In conclusion, using physical principles, advanced MR imaging provides insights into physical and biologic processes in GBM, a deadly disease with a dismal prognosis. MR-based biomarkers are being developed and validated in the diagnosis and assessment of response to therapy in patients with glioblastoma. Despite these technical advances, noninvasive MR has yet to demonstrate the diagnostic accuracy necessary to replace biopsies in the diagnosis and grading of gliomas, the differentiation of tumor recurrence from radiation necrosis, and to accurately measure tumor cellularity and extent. However, recent advances such as vessel architecture imaging, restricted spectrum imaging, sophisticated models for the analysis of DCE-MRI, and the use of MRS for the detection of IDH mutations in vivo offer promise that we might get there in the near future.
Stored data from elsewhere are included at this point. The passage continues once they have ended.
(* ===== verification/AvReceive.v ===== *)
(** * Reception of a camera's media

    Models the receive side of a negotiated media route, p2p [media_receive.py]
    (datagrams to messages and acknowledgements), [receive_lifecycle.py] (the
    deadlines of one conversation), [av_pending.py] (messages that wait for the
    acceptance) and [av_receive.py] (the negotiation and the records).  They are
    composed over [KcpReceive], [StreamProtocol] and [V1Receive] the way the
    code composes them.

    A state is an object with the number of clock readings made so far; the
    clock is an arbitrary function of that number.  Times are integers in
    milliseconds.  A call of a KCP receiver is given three readings whether it
    uses them or not, which an arbitrary clock allows.  [ReceiveError] is a
    [ValueError]; its handlers are those of [ValueError] here, and no other
    [ValueError] reaches them. *)

From Stdlib Require Import ZArith Lia.
From stdpp Require Import fin_maps.
From S2P Require Import Prelude MediaProtocol KcpReceive StreamProtocol V1Receive.

Module AvReceive.
Import MediaProtocol(KcpSegment, mkSegment, conv, command, fragment, sequence, body, KCP_PUSH, KCP_WASK, MTP_MAX_FRAME_SIZE, parse_kcp_segments,
  build_kcp_ack, build_window_report).
Import StreamProtocol(V1EncodingHeader, mkHeader, decrypt_media_tlv).
Import V1Receive(V1Record, encoding, V1Receiver, v1_receiver).

Abbreviation address := (string * Z)%type.
Abbreviation receiver := KcpReceive.receiver.

#[global] Instance header_eq_dec : EqDecision V1EncodingHeader.
Proof. solve_decision. Defined.

(** ** Exception handlers that close *)

Section Handlers.
Context {X : Type}.

(** [try: m; except ReceiveError: self.close(); raise] *)
Definition closing {A} (close : X → X) (m : M (X * nat) A) : M (X * nat) A := λ s,
  match m s with
  | ((x, n), Raise (ValueError e)) => ((close x, n), Raise (ValueError e))
  | r => r
  end.

(** [try: m; except ValueError: self.close(); raise e from None] *)
Definition failing {A} (close : X → X) (e : exn) (m : M (X * nat) A) : M (X * nat) A := λ s,
  match m s with
  | ((x, n), Raise (ValueError _)) => ((close x, n), Raise e)
  | r => r
  end.
End Handlers.

Section Clock.
Context (clock : nat → Z).

#[local] Notation now := (now clock).

(** ** [media_receive.py] *)

Definition failure_exn (e : KcpReceive.failure) : exn :=
  match e with
  | KcpReceive.ReceiveError reason => ValueError reason
  | KcpReceive.KcpAssemblyTimeout _ => ValueError "KCP assembly deadline exceeded"
  | KcpReceive.LoopOutOfFuel => OutOfFuel
  end.

Definition kcp {A} (m : KcpReceive.M A) : M receiver A := λ r,
  match m r with (r, inr a) => (r, Ok a) | (r, inl e) => (r, Raise (failure_exn e)) end.

Definition kcp_expire : M (receiver * nat) unit := t ← now; timeless (kcp (KcpReceive.expire t)).
Definition kcp_receive (segment : KcpSegment) : M (receiver * nat) KcpReceive.ReceiveResult :=
  t1 ← now; t2 ← now; t3 ← now; timeless (kcp (KcpReceive.receive t1 t2 t3 segment)).

Record MediaReceiver := mkMedia { peer : address; m_receiver : receiver }.
Definition set_receiver (r : receiver) (m : MediaReceiver) : MediaReceiver := mkMedia (peer m) r.

Record MediaReceiveBatch := mkBatch { acknowledgements : list bytes; b_messages : list bytes }.

(** [segment.command == KCP_WASK] with no fragment and no body *)
Definition window_probe (segment : KcpSegment) (r : receiver) : bool :=
  (conv segment =? KcpReceive.r_conv r) && (command segment =? KCP_WASK) && (fragment segment =? 0)
  && (length (body segment) =? 0)%nat.

(** One round of the loop over the segments of a datagram. *)
Definition media_segment (segment : KcpSegment) : M (MediaReceiver * nat) MediaReceiveBatch :=
  m ← state;
  match window_probe segment (m_receiver m) with
  | true =>
      report ← lift (build_window_report (conv segment) (KcpReceive.next_sequence (m_receiver m))
                       (KcpReceive.available_window (m_receiver m)));
      mret (mkBatch [report] [])
  | false =>
      result ← on m_receiver set_receiver (kcp_receive segment);
      m ← state;
      match KcpReceive.acknowledge result with
      | true =>
          ack ← lift (build_kcp_ack (conv segment) (sequence segment) (MediaProtocol.timestamp segment)
                        (KcpReceive.r_unacknowledged result) (KcpReceive.available_window (m_receiver m)));
          mret (mkBatch [ack] (KcpReceive.messages result))
      | false => mret (mkBatch [] (KcpReceive.messages result))
      end
  end.

Fixpoint media_segments (segments : list KcpSegment) : M (MediaReceiver * nat) MediaReceiveBatch :=
  match segments with
  | [] => mret (mkBatch [] [])
  | segment :: segments =>
      b ← media_segment segment;
      later ← media_segments segments;
      mret (mkBatch (acknowledgements b ++ acknowledgements later) (b_messages b ++ b_messages later))
  end.

Definition media_receive (wire : bytes) (from : address) : M (MediaReceiver * nat) MediaReceiveBatch :=
  _ ← on m_receiver set_receiver kcp_expire;
  m ← state;
  match negb (bool_decide (from = peer m)) || (MTP_MAX_FRAME_SIZE <? len wire) with
  | true => mret (mkBatch [] [])
  | false =>
      match parse_kcp_segments wire with
      | Ok segments => media_segments segments
      | Raise (ValueError _) => mret (mkBatch [] [])
      | Raise e => raise e
      end
  end.

(** ** [receive_lifecycle.py] *)

Inductive MediaPolicy := FINITE | CONTINUOUS.
Inductive phase := Initializing | Active | Closed.
#[global] Instance phase_eq_dec : EqDecision phase.
Proof. solve_decision. Defined.
#[global] Instance policy_eq_dec : EqDecision MediaPolicy.
Proof. solve_decision. Defined.

Record ReceiveLifecycle := mkLifecycle {
  l_policy : MediaPolicy; l_started : Z; l_progress : Z;
  l_initialization_timeout : Z; l_idle_timeout : Z; l_lifetime : Z; l_media : MediaReceiver; l_phase : phase
}.
Definition set_media m l := mkLifecycle (l_policy l) (l_started l) (l_progress l) (l_initialization_timeout l)
  (l_idle_timeout l) (l_lifetime l) m (l_phase l).
Definition set_progress t l := mkLifecycle (l_policy l) (l_started l) t (l_initialization_timeout l)
  (l_idle_timeout l) (l_lifetime l) (l_media l) (l_phase l).
Definition set_phase p l := mkLifecycle (l_policy l) (l_started l) (l_progress l) (l_initialization_timeout l)
  (l_idle_timeout l) (l_lifetime l) (l_media l) p.

(** The defaults of [KcpReceiver.__init__]. *)
Definition kcp_receiver (conv timeout : Z) : result receiver :=
  KcpReceive.init conv 0 KcpReceive.DEFAULT_RECEIVE_SEGMENTS (256 * 1024) timeout.

(** [ReceiveLifecycle.__init__], begun at the reading [began]. *)
Definition receive_lifecycle (peer : address) (conv initialization_timeout idle_timeout lifetime : Z) (policy : MediaPolicy)
    (began : Z) : result ReceiveLifecycle :=
  _ ← raise_if (existsb (λ '(value, upper), negb ((100 <=? value) && (value <=? upper)))
        [(initialization_timeout, 10000); (idle_timeout, 10000); (lifetime, 60000)])
        (ValueError "invalid receive lifecycle deadline");
  r ← kcp_receiver conv (if decide (policy = CONTINUOUS) then idle_timeout else 2000);
  Ok (mkLifecycle policy began began initialization_timeout idle_timeout lifetime (mkMedia peer r) Initializing).

Definition lifecycle_close (l : ReceiveLifecycle) : ReceiveLifecycle :=
  set_phase Closed (set_media (set_receiver (KcpReceive.close (m_receiver (l_media l))) (l_media l)) l).

Definition lifecycle_buffered (l : ReceiveLifecycle) : Z := KcpReceive.buffered_bytes (m_receiver (l_media l)).

Definition on_media {A} (m : M (MediaReceiver * nat) A) : M (ReceiveLifecycle * nat) A := on l_media set_media m.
Disclosure of Potential Conflicts of Interest
K.E. Emblem has provided expert testimony for intellectual property rights, NordicNeuroLab AS, Bergen, Norway. No potential conflicts of interest were disclosed by the other authors.
J. Kalpathy-Cramer is funded in part by the NIH grants U01CA154602 and R00LM009889, E.R. Gerstner is supported in part by NIH grant U01CA154602, K.E. Emblem is funded by South-Eastern Norway Regional Health Authority Grant 2013069, O. Andronesi is funded in part by a K22 Career Development Award from the National Cancer Institute of the NIH (K22CA178269-01) and B. Rosen is funded in part by NCI/NIH grant U01CA154602.